Неудобство создавало только высокомерное отношение испанцев к автохтонам. Проклятый комплекс великой расы из великой империи! Стоило кабатчику в очередном заведении чуть запоздать с напитками и едой либо крестьянину недостаточно проворно убрать подводу с нашего пути, солдаты тотчас набрасывались на них с бранью, оба лейтенанта молчали, не пытаясь удержать подчинённых. Раз мне пришлось сбить с лошади самого ретивого из солдат – Гонзалеса. Пока тот барахтался на земле, я орал, что отправлю урода пешком обратно в Антверпен! Хрен он туда дойдёт живым, среди зимы без денег и без лошади в самой неприветливой для испанцев провинции.
На седьмой день после выезда из Антверпена мы увидели городские стены Утрехта с торчащей до низких облаков башней Домского собора. Стража на воротах пустила внутрь без особых препятствий, содрав только мзду серебряной монетой. Был базарный день. Несмотря на холод, на улицах бурлило оживление. Мы втягивались внутрь, увлекаемые потоком людей и подвод к центральной-базарной площади, в старинных городах Европы обычно это одно и то же.
Крупный мужик в военном кафтане, стоя на перевёрнутой повозке без колёс, что-то вопил голосом рекламного агента. Единственная рука сжимала древко трёхцветного флага Вильгельма Оранского. Человечек поменьше сидел рядом, приготовив свиток бумаги и перо.
– Дон Альфредо! Что он талдычит? – я прихватил под уздцы лошадь своего лейтенанта и указал на однорукого краснобая.
– Призывает записываться в армию Утрехтской провинции, идти на войну за свободу Нидерландов от кровавого тирана Филиппа II, – хмыкнул испанец. – Смотрите, зверем на нас смотрит.
Значит, Гентское умиротворение не продлится долго. Армия не собирается по воле горлопанов-крикунов. Кто-то подумал, как её вооружить, как содержать. Время играет на пользу северянам, Испания слабеет.

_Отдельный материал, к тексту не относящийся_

(** * Command handlers of the Nagios chat plugin (server/handlers.go)

    A shallow embedding of the command layer: the typed settings kept in
    the plugin host's key-value store, the get-log query builder and the
    two formatters, and the subscribe / unsubscribe handlers with the
    one-shot stop channel of the report task.

    Go strings are byte sequences and are modelled as [string] (a list of
    8-bit [ascii]); [int] and [int64] are [Z] with the 64-bit bounds and
    wrap-around written out; the key-value store is a [gmap]. *)

From Stdlib Require Import ZArith Ascii String List Lia Bool.
From stdpp Require Import gmap strings list.

Local Open Scope string_scope.
Local Open Scope Z_scope.

(** ** Go integers *)

Definition maxUint64 : Z := 2 ^ 64 - 1.
Definition maxInt64 : Z := 2 ^ 63 - 1.
Definition minInt64 : Z := - 2 ^ 63.

(** Conversion to [uint64] and to [int64] (two's complement). *)
Definition wrapU64 (z : Z) : Z := z mod 2 ^ 64.
Definition wrap64 (z : Z) : Z := (z + 2 ^ 63) mod 2 ^ 64 - 2 ^ 63.

Definition inInt64 (z : Z) : Prop := minInt64 <= z <= maxInt64.

(** ** Go errors

    Handlers only test [err != nil] and pass the error to the logger, so
    an error is a tag, plus the [%w] wrapping done by [fmt.Errorf]. *)

Inductive error : Type :=
  | ErrSyntax                         (* strconv.ErrSyntax *)
  | ErrRange                          (* strconv.ErrRange *)
  | ErrJSON                           (* any error of encoding/json *)
  | AppError                          (* model.AppError of the plugin API *)
  | ErrQuery                          (* any error of the Nagios client *)
  | Errorf (prefix : string) (e : error).

Inductive result (A : Type) : Type :=
  | Ok (a : A)
  | Err (e : error).
Arguments Ok {A} a.
Arguments Err {A} e.

(** ** strconv *)

Module strconv.

Definition byteVal (c : ascii) : Z := Z.of_N (N_of_ascii c).

Definition isDigit (c : ascii) : bool :=
  (48 <=? byteVal c) && (byteVal c <=? 57).

Definition digitChar (d : Z) : ascii := ascii_of_N (Z.to_N (48 + d)).

(** The loop of [ParseUint] for base 10 and 64 bits: [n] is the value
    read so far; a byte that is no digit stops with a syntax error, an
    overflow of [n * 10] or of [n * 10 + d] with a range error. *)
Fixpoint parseUintLoop (s : string) (n : Z) : result Z :=
  match s with
  | EmptyString => Ok n
  | String c s' =>
      if negb (isDigit c) then Err ErrSyntax
      else
        let d := byteVal c - 48 in
        let cutoff := maxUint64 / 10 + 1 in
        if cutoff <=? n then Err ErrRange
        else
          let n10 := wrapU64 (n * 10) in
          let n1 := wrapU64 (n10 + d) in
          if (n1 <? n10) || (maxUint64 <? n1) then Err ErrRange
          else parseUintLoop s' n1
  end.

Definition ParseUint (s : string) : result Z :=
  match s with
  | EmptyString => Err ErrSyntax
  | _ => parseUintLoop s 0
  end.
(** * DeleteImages.py: deleting images below a minimum size

    A shallow embedding of [src/DeleteImages.py] and the properties of its
    scan / decide / delete / report pipeline.

    - Python integers are unbounded and are modelled by [Z].
    - A Python string is modelled by the [string] of its UTF-8 encoding.
      [str.strip] removes the characters for which [str.isspace] holds, the
      ones outside ASCII included.  [str.lower] maps the ASCII capitals and
      leaves every other byte as it is: the program only tests a lower-cased
      string for being a recognized extension or "yes" or "y", and the only
      characters outside ASCII whose lower-case form contains an ASCII
      character are U+0130 (to "i" and U+0307) and U+212A (to "k"), which
      make none of these strings, so both tests answer as in Python.
    - [Path.suffix] is the one of CPython 3.11's [pathlib].  Positions and
      lengths count bytes where Python counts characters; [suffix] only asks
      whether something stands before and after the last dot, which does not
      depend on the unit.
    - The target folder is a finite map from file names to directory entries.
      What [PIL.Image.open] and [Path.unlink] do on an entry is recorded in
      the entry, so the embedding is a total, executable function of the
      state of the folder.  The folder does not change during a run other
      than by the run itself.
    - [print], [input] and [iterdir] do not raise: the answer typed at the
      prompt is an argument of [main], and a target that is a directory can
      be listed.
    - [delete_small_images] returns [None] on every path; the embedding
      returns the final state of the target, the effects in order, and which
      [return] was reached with the local counters at that point. *)

From Stdlib Require Import ZArith String Ascii List Bool Lia.
From stdpp Require Import base option list gmap strings fin_maps.
Import ListNotations.

Local Open Scope string_scope.
Local Open Scope list_scope.
Local Open Scope Z_scope.

(** ** Python strings *)

Module PyStr.

(** [str.lower] on one ASCII character: [A]..[Z] go to [a]..[z]. *)
Definition lower_ascii (c : ascii) : ascii :=
  let n := N_of_ascii c in
  if ((65 <=? n) && (n <=? 90))%N then ascii_of_N (n + 32) else c.

(** [s.lower()] *)
Fixpoint lower (s : string) : string :=
  match s with
  | EmptyString => EmptyString
  | String c s' => String (lower_ascii c) (lower s')
  end.

(** The string made of the bytes [l]. *)
Definition of_bytes (l : list N) : string :=
  List.fold_right (fun n s => String (ascii_of_N n) s) EmptyString l.

(** The characters for which [str.isspace] holds, which are the ones
    [str.strip] removes, in UTF-8: U+0009 to U+000D, U+001C to U+0020,
    U+0085, U+00A0, U+1680, U+2000 to U+200A, U+2028, U+2029, U+202F, U+205F
    and U+3000. *)
Definition whitespace : list string :=
  List.map of_bytes
    [[9]; [10]; [11]; [12]; [13]; [28]; [29]; [30]; [31]; [32];
     [194; 133]; [194; 160]; [225; 154; 128];
     [226; 128; 128]; [226; 128; 129]; [226; 128; 130]; [226; 128; 131];
     [226; 128; 132]; [226; 128; 133]; [226; 128; 134]; [226; 128; 135];
     [226; 128; 136]; [226; 128; 137]; [226; 128; 138];
     [226; 128; 168]; [226; 128; 169]; [226; 128; 175];
     [226; 129; 159]; [227; 128; 128]]%N.

(** [s] without the prefix [p], when [s] starts with [p]. *)
Fixpoint after_prefix (p s : string) : option string :=
  match p, s with
  | EmptyString, _ => Some s
  | String a p', String b s' => if Ascii.eqb a b then after_prefix p' s' else None
  | String _ _, EmptyString => None
  end.

(** [s] without its first character, when that character is whitespace. *)
Definition after_space (s : string) : option string :=
  List.fold_right
    (fun w found => match after_prefix w s with Some r => Some r | None => found end)
    None whitespace.

(** Whitespace characters are removed from the left of [s] as long as there
    are some, and at most [fuel] of them. *)
Fixpoint lstrip_from (fuel : nat) (s : string) : string :=
  match fuel with
  | O => s
  | S fuel' =>
      match after_space s with
      | Some r => lstrip_from fuel' r
      | None => s
      end
  end.

(** [s.lstrip()]; [s] has no more whitespace characters than bytes. *)
Definition lstrip (s : string) : string := lstrip_from (String.length s) s.

(** [s] is made of whitespace characters only. *)
Definition blank (s : string) : bool :=
  match lstrip s with EmptyString => true | String _ _ => false end.

(** [s.rstrip()]: [s] without its longest suffix of whitespace characters. *)
Fixpoint rstrip (s : string) : string :=
  match s with
  | EmptyString => EmptyString
  | String c s' => if blank s then EmptyString else String c (rstrip s')
  end.

(** [s.strip()] *)
Definition strip (s : string) : string := rstrip (lstrip s).

(** [len(s)] *)
Definition len (s : string) : Z := Z.of_nat (String.length s).

(** [s.rfind(c)] for a one-character needle: the highest index at which
    [c] occurs, [-1] when it does not occur. *)
Fixpoint rfind (c : ascii) (s : string) : Z :=
  match s with
  | EmptyString => -1
  | String a s' =>
      let r := rfind c s' in
      if 0 <=? r then r + 1
      else if Ascii.eqb a c then 0 else -1
  end.
Lemma mapM_Ok_map {A B} (f : A → result B) (g : A → B) (l : list A) :
  (∀ x, In x l → f x = Ok (g x)) → mapM f l = Ok (map g l).
Proof.
  induction l as [|x xs IH]; intros H; simpl; [reflexivity|].
  rewrite (H x) by (left; reflexivity). simpl.
  rewrite IH by (intros y Hy; apply H; right; exact Hy). reflexivity.
Qed.

(** ** The argument merge *)

Definition synonym_of (arg : argspec) (def_arg : argspec) : bool :=
  are_synonyms (arg_name def_arg) (arg_name arg).

(** [shadowed task_args d]: some caller option is a synonym of the
    default [d]. *)
Definition shadowed (task_args : list argspec) (d : argspec) : bool :=
  existsb (fun arg => synonym_of arg d) task_args.

(** At most one element of [l] is a synonym of any given name. *)
Definition single_match (l : list argspec) : Prop :=
  ∀ arg, (length (List.filter (synonym_of arg) l) ≤ 1)%nat.

Lemma are_synonyms_refl (n : string) : are_synonyms n n = true.
Proof. unfold are_synonyms. now rewrite String.eqb_refl. Qed.

Lemma filter_none_id {A} (f : A → bool) (l : list A) :
  List.filter f l = [] → List.filter (fun x => negb (f x)) l = l.
Proof.
  induction l as [|x xs IH]; simpl; [reflexivity|].
  destruct (f x); simpl; [discriminate|]. intros H. f_equal. auto.
Qed.

Lemma find_none_filter {A} (f : A → bool) (l : list A) :
  List.find f l = None → List.filter f l = [].
Proof.
  induction l as [|x xs IH]; simpl; [reflexivity|].
  destruct (f x); [discriminate | exact IH].
Qed.

Lemma single_match_tail (d : argspec) (l : list argspec) :
  single_match (d :: l) → single_match l.
Proof.
  intros H arg. specialize (H arg). simpl in H.
  destruct (synonym_of arg d); simpl in H; lia.
Qed.

(** On a list where a name matches at most once, one round of the
    duplicate check is a filter. *)
Lemma drop_default_filter (l : list argspec) (arg : argspec) :
  (length (List.filter (synonym_of arg) l) ≤ 1)%nat →
  drop_default l arg = List.filter (fun d => negb (synonym_of arg d)) l.
Proof.
  unfold drop_default. fold (synonym_of arg).
  induction l as [|d ds IH]; simpl; [reflexivity|].
  destruct (synonym_of arg d) eqn:Hd; simpl; intros Hlen.
  - destruct (decide (d = d)) as [_|Hne]; [|congruence].
    symmetry. apply filter_none_id.
    destruct (List.filter (synonym_of arg) ds); [reflexivity | simpl in Hlen; lia].
  - specialize (IH Hlen).
    destruct (List.find (synonym_of arg) ds) as [e|] eqn:Hfind.
    + destruct (decide (e = d)) as [->|Hne].
      * apply find_some in Hfind as [_ He]. congruence.
      * f_equal. exact IH.
    + f_equal. exact IH.
Qed.

Lemma single_match_filter (f : argspec → bool) (l : list argspec) :
  single_match l → single_match (List.filter f l).
Proof.
  intros H arg. specialize (H arg).
  enough (length (List.filter (synonym_of arg) (List.filter f l))
          ≤ length (List.filter (synonym_of arg) l))%nat by lia.
  clear H. induction l as [|d ds IH]; simpl; [lia|].
  destruct (f d); simpl; destruct (synonym_of arg d); simpl; lia.
Qed.

Lemma fold_drop_default_filter (task_args l : list argspec) :
  single_match l →
  fold_left drop_default task_args l = List.filter (fun d => negb (shadowed task_args d)) l.
Proof.
  revert l. induction task_args as [|arg rest IH]; intros l Hl; simpl.
  - induction l as [|d ds IHl]; simpl; [reflexivity|]. f_equal.
    apply IHl. eapply single_match_tail, Hl.
  - rewrite drop_default_filter by apply Hl.
    rewrite IH by (apply single_match_filter, Hl).
    clear. induction l as [|d ds IHl]; simpl; [reflexivity|].
    destruct (synonym_of arg d); simpl; [exact IHl|].
    destruct (shadowed rest d); simpl; [exact IHl | f_equal; exact IHl].
Qed.

(** Only the first entry of [synonyms_list] has synonyms. *)
Lemma are_synonyms_plain (nameA nameB : string) :
  String.eqb "--separ-val" nameA = false →
  are_synonyms nameA nameB = String.eqb nameA nameB.
Proof.
  unfold are_synonyms, synonyms_list, synonyms_lookup. cbn [fst snd].
  intros ->. now destruct (String.eqb nameA nameB).
Qed.

Lemma default_args_single_match : single_match default_args.
Proof.
  intros [n rest]. unfold default_args, synonym_of.
  cbn [List.filter arg_name].
  rewrite (are_synonyms_plain "--dali-threads") by reflexivity.
  rewrite (are_synonyms_plain "--dali-prefetch-queue") by reflexivity.
  rewrite (are_synonyms_plain "--dali-nvjpeg-memory-padding") by reflexivity.
  rewrite (are_synonyms_plain "--num_examples") by reflexivity.
  rewrite (are_synonyms_plain "--reader_name") by reflexivity.
  destruct (String.eqb_spec "--dali-threads" n) as [<-|_]; [vm_compute; lia|].
  destruct (String.eqb_spec "--dali-prefetch-queue" n) as [<-|_]; [vm_compute; lia|].
  destruct (String.eqb_spec "--dali-nvjpeg-memory-padding" n) as [<-|_]; [vm_compute; lia|].
  destruct (String.eqb_spec "--num_examples" n) as [<-|_]; [vm_compute; lia|].
  destruct (String.eqb_spec "--reader_name" n) as [<-|_]; [vm_compute; lia|].
  destruct (are_synonyms "--separ-val" n); simpl; lia.
Qed.

(** The defaults that survive are those no caller option shadows. *)
Lemma remaining_defaults_filter (task_args : list argspec) :
  remaining_defaults task_args
  = List.filter (fun d => negb (shadowed task_args d)) default_args.
Proof. apply fold_drop_default_filter, default_args_single_match. Qed.

Lemma add_argument_name (arg : argspec) (call : add_argument_call) :
  add_argument arg = Ok call → call_name call = arg_name arg.
Proof.
  unfold add_argument.
  destruct (arg_rest arg) as [|x1 [|x2 [|x3 xs]]]; intros H; try discriminate;
    injection H as <-; reflexivity.
Qed.

Lemma remaining_defaults_unshadowed (task_args : list argspec) (s a : argspec) :
  s ∈ remaining_defaults task_args → a ∈ task_args →
  are_synonyms (arg_name s) (arg_name a) = false.
Proof.
  rewrite remaining_defaults_filter, !list_elem_of_In, filter_In.
  intros [_ Hs] Ha. apply negb_true_iff in Hs.
  destruct (are_synonyms (arg_name s) (arg_name a)) eqn:E; [|reflexivity].
  assert (shadowed task_args s = true) as Hsh; [|congruence].
  apply existsb_exists. exists a. split; [exact Ha | exact E].
Qed.

(** The calls made are the caller's options in order, followed by the
    surviving defaults. *)
Lemma add_dali_pipeline_args_calls (task_args : list argspec)
    (calls : list add_argument_call) :
  add_dali_pipeline_args task_args = Ok calls →
  Forall2 (fun arg call => add_argument arg = Ok call)
          (task_args ++ remaining_defaults task_args) calls.
Proof.
  unfold add_dali_pipeline_args, merged_args. simpl. rewrite app_nil_r.
  apply mapM_Ok.
Qed.
(** ** Calls for a resolved task *)

(** C3 (as amended): when [computeInMasterFrame] is called for a task whose
    entry is already resolved, the new callback is invoked at once, within the
    call, with the stored result, and the registry is left as it is, whoever
    calls; the work function is not invoked by that call when the caller is
    not the master, and is invoked again when the caller is the master and the
    callback returned. *)
Theorem late_call_delivers_stored_result
    (isMaster : bool) (taskId : string) (work : nat) (cb : callback)
    (σ : world) (r : value) :
  tasks_of σ !! taskId = Some (EStub r) →
  log (fst (computeInMasterFrame isMaster taskId work cb σ))
  = log σ ++ [EvCall isMaster taskId work cb; EvCallback taskId cb r] ∧
  tasks_of (fst (computeInMasterFrame isMaster taskId work cb σ)) = tasks_of σ ∧
  heap (fst (computeInMasterFrame isMaster taskId work cb σ)) = heap σ ∧
  works (fst (computeInMasterFrame isMaster taskId work cb σ))
  = works σ ++ (if isMaster && negb (cb_throws cb)
                then [(work, Closure taskId (EStub r))] else []) ∧
  (isMaster = false →
   works (fst (computeInMasterFrame isMaster taskId work cb σ)) = works σ).
Proof.
  intros Hstub. rewrite (call_resolved _ _ _ _ _ _ Hstub). simpl.
  repeat split. intros ->. simpl. by rewrite app_nil_r.
Qed.
(** The page loop of [ListStoragePaths]. *)
Lemma page_loop_result (projectRef bucket prefix b : string) :
  forall (fuel : nat) (i pages : Z) (s s' : observed W)
         (result result' : list string) (r : outcome unit),
    page_loop PAGE_LIMIT
      (fun projectRef bucket prefix page =>
         lift (observed_objects c projectRef bucket prefix page))
      fuel projectRef bucket prefix collect i pages (s, result)
      = (r, (s', result')) ->
    exists t : list event,
      trace s' = (trace s ++ t)%list /\
      delivered t = [] /\
      result' = (result ++ listed b t)%list /\
      halted r t.
Proof.
  induction fuel as [|fuel IH]; intros i pages s s' result result' r Hrun;
    simpl in Hrun; destruct (i <? pages);
    try (inversion Hrun; subst; exists []; rewrite !app_nil_r;
         repeat split; constructor).
  apply bind_run in Hrun. rewrite lift_run, observed_objects_run in Hrun.
  destruct (fst (listObjects c projectRef bucket prefix i (world s)))
    as [e|objects] eqn:Hanswer; simpl in Hrun.
  - destruct Hrun as [(a & s1 & H & _)|[(e' & H & ->)|[H _]]]; try discriminate.
    inversion H; subst.
    exists [ListObjectsCall projectRef bucket prefix i (inl e')].
    rewrite app_nil_r. repeat split.
    exists [], (ListObjectsCall projectRef bucket prefix i (inl e')).
    repeat split. constructor.
  - destruct Hrun as [(a & s1 & H & Hk)|[(e' & H & _)|[H _]]]; try discriminate.
    inversion H; subst. clear H.
    unfold bind in Hk at 1.
    rewrite (for_range_map entry_name collect), for_range_collect in Hk.
    destruct (IH _ _ _ _ _ _ _ Hk) as (t & Ht & Hd & Hres & Hh).
    simpl in Ht.
    exists (ListObjectsCall projectRef bucket prefix i (inr a) :: t).
    split; [rewrite Ht, <- app_assoc; reflexivity|].
    split; [exact Hd|].
    split.
    + change (listed b (ListObjectsCall projectRef bucket prefix i (inr a) :: t))
        with (map entry_name a ++ listed b t)%list.
      now rewrite Hres, <- app_assoc.
    + destruct r as [[]|e|]; simpl in *.
      * constructor; [reflexivity | exact Hh].
      * destruct Hh as (before & ev & -> & Hc & He).
        exists (ListObjectsCall projectRef bucket prefix i (inr a) :: before), ev.
        repeat split; [|exact He]. constructor; [reflexivity | exact Hc].
      * constructor; [reflexivity | exact Hh].
Qed.

Lemma ListStoragePaths_answers (fuel : nat) (projectRef remotePath : string)
    (s : observed W) :
  exists t : list event,
    let '(result, err, s') :=
      ListStoragePaths PAGE_LIMIT (observed_buckets c) (observed_objects c)
        fuel projectRef remotePath s in
    trace s' = (trace s ++ t)%list /\
    delivered t = [] /\
    result = listed (fst (SplitBucketPrefix remotePath)) t /\
    halted err t.
Proof.
  unfold ListStoragePaths, IterateStoragePaths_in, IterateStoragePaths.
  destruct (SplitBucketPrefix remotePath) as [bucket prefix]. simpl fst.
  destruct ((strings.len bucket =? 0)
            || ((strings.len prefix =? 0)
                && negb (strings.HasSuffix remotePath "/"))).
  - unfold bind at 1. rewrite lift_run, observed_buckets_run.
    destruct (fst (listBuckets c projectRef (world s))) as [err|buckets];
      simpl.
    + exists [ListBucketsCall projectRef (inl err)]. repeat split.
      exists [], (ListBucketsCall projectRef (inl err)).
      repeat split. constructor.
    + rewrite (for_range_filter
                 (fun b => strings.HasPrefix (client.BucketName b) bucket)
                 (fun b => collect (client.BucketName b ++ "/"))).
      rewrite (for_range_map (fun b => client.BucketName b ++ "/") collect).
      rewrite for_range_collect.
      exists [ListBucketsCall projectRef (inr buckets)]. simpl.
      rewrite app_nil_r. repeat split. constructor; [reflexivity | constructor].
  - match goal with |- context [page_loop ?a ?b ?c ?d ?e ?f ?g ?h ?i ?j] =>
      destruct (page_loop a b c d e f g h i j) as [r [s' result]] eqn:Hloop end.
    destruct (page_loop_result _ _ _ bucket _ _ _ _ _ _ _ _ Hloop)
      as (t & Ht & Hd & Hres & Hh).
    exists t. repeat split; assumption.
Qed.

(** X7. What [ListStoragePaths] returns.  It never calls the consumer;
    the list it returns holds the names of every answer it has received,
    in order, also when it returns an error; and an error it returns is
    the error of its last call on the storage client, no call having
    failed before. *)
Theorem ListStoragePaths_result (fuel : nat) (projectRef remotePath : string)
    (s : observed W) :
  let got := ListStoragePaths PAGE_LIMIT (observed_buckets c)
               (observed_objects c) fuel projectRef remotePath s in
  exists t : list event,
    trace (snd got) = (trace s ++ t)%list /\
    delivered t = [] /\
    fst (fst got) = listed (fst (SplitBucketPrefix remotePath)) t /\
    halted (snd (fst got)) t.
Proof.
  cbv zeta.
  destruct (ListStoragePaths_answers fuel projectRef remotePath s) as (t & H).
  destruct (ListStoragePaths PAGE_LIMIT (observed_buckets c) (observed_objects c)
              fuel projectRef remotePath s) as [[result err] s'].
  now exists t.
Qed.

End Listed.

(** ** Runs that go alike *)

Lemma same_outcome_eq {A : Type} (r1 r2 : outcome A) :
  same_outcome eq r1 r2 -> r1 = r2.
Proof.
  destruct r1, r2; simpl; intros H; try contradiction; congruence.
Qed.

Section Alike.

Context {S1 S2 : Type}.
Variable R : S1 -> S2 -> Prop.

Lemma alike_ret {A B : Type} (V : A -> B -> Prop) (a : A) (b : B) :
  V a b -> alike R V (ret a) (ret b).
Proof. intros H s1 s2 HR. split; [exact H | exact HR]. Qed.

Lemma alike_out_of_fuel {A B : Type} (V : A -> B -> Prop) :
  alike R V (@out_of_fuel S1 A) (@out_of_fuel S2 B).
Proof. intros s1 s2 HR. split; [exact I | exact HR]. Qed.

Lemma alike_bind {A1 A2 B1 B2 : Type} (V : A1 -> A2 -> Prop)
    (V' : B1 -> B2 -> Prop) (m1 : M S1 A1) (m2 : M S2 A2)
    (k1 : A1 -> M S1 B1) (k2 : A2 -> M S2 B2) :
  alike R V m1 m2 ->
  (forall (a1 : A1) (a2 : A2), V a1 a2 -> alike R V' (k1 a1) (k2 a2)) ->
  alike R V' (bind m1 k1) (bind m2 k2).
Proof.
  intros Hm Hk s1 s2 HR. destruct (Hm s1 s2 HR) as [Ho HR'].
  unfold bind.
  destruct (m1 s1) as [[a1|e1|] s1'], (m2 s2) as [[a2|e2|] s2'];
    simpl in *; try contradiction.
  - now apply Hk.
  - now split.
  - now split.
Qed.

Lemma alike_for_range {A : Type} (l : list A) (body1 : A -> M S1 unit)
    (body2 : A -> M S2 unit) :
  (forall x : A, alike R eq (body1 x) (body2 x)) ->
  alike R eq (for_range l body1) (for_range l body2).
Proof.
  intros Hbody. induction l as [|x l IH]; simpl.
  - now apply alike_ret.
  - apply (alike_bind eq); [apply Hbody | intros _ _ _; exact IH].
Qed.

Variable PAGE_LIMIT : Z.
Variable ListStorageBuckets1 : string -> M S1 (list client.BucketResponse).
Variable ListStorageBuckets2 : string -> M S2 (list client.BucketResponse).
Variable ListStorageObjects1 :
  string -> string -> string -> Z -> M S1 (list client.ObjectResponse).
Variable ListStorageObjects2 :
  string -> string -> string -> Z -> M S2 (list client.ObjectResponse).

Hypothesis alike_buckets :
  forall projectRef : string,
    alike R eq (ListStorageBuckets1 projectRef) (ListStorageBuckets2 projectRef).
Hypothesis alike_objects :
  forall (projectRef bucket prefix : string) (page : Z),
    alike R eq (ListStorageObjects1 projectRef bucket prefix page)
      (ListStorageObjects2 projectRef bucket prefix page).

Lemma alike_page_loop (fuel : nat) (projectRef bucket prefix : string)
    (callback1 : string -> M S1 unit) (callback2 : string -> M S2 unit)
    (i pages : Z) :
  (forall name : string, alike R eq (callback1 name) (callback2 name)) ->
  alike R eq
    (page_loop PAGE_LIMIT ListStorageObjects1 fuel projectRef bucket prefix
       callback1 i pages)
    (page_loop PAGE_LIMIT ListStorageObjects2 fuel projectRef bucket prefix
       callback2 i pages).
Proof.
  intros Hcb. revert i pages; induction fuel as [|fuel IH]; intros i pages;
    simpl; destruct (i <? pages);
    try (now apply alike_ret); try apply alike_out_of_fuel.
  apply (alike_bind eq); [apply alike_objects|].
  intros objects _ <-.
  apply (alike_bind eq); [|intros _ _ _; apply IH].
  apply alike_for_range. intros o. apply Hcb.
Qed.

К однорукому подошла пара мужчин. Один махнул в нашу сторону и что-то воинственно гавкнул. Из толпы прилетел ком грязи – прямо на плащ Альфредо. Кидали какие-то чумазые пацаны. Я скомандовал подопечным свернуть на боковую улочку, сам направил Матильду к озорникам и замахнулся плёткой, поганцы убежали. Если испанские солдаты будут молча терпеть оскорбления, на них обрушатся не только комья лошадиного навоза, но и булыжники, причём по стадному инстинкту к детишкам присоединится толпа взрослых.
Поиски ночлега затянулись. Так и не удалось найти приличное место, чтоб разместиться всем. Павел, Жозеф и три испанца устроились в таверне неподалёку.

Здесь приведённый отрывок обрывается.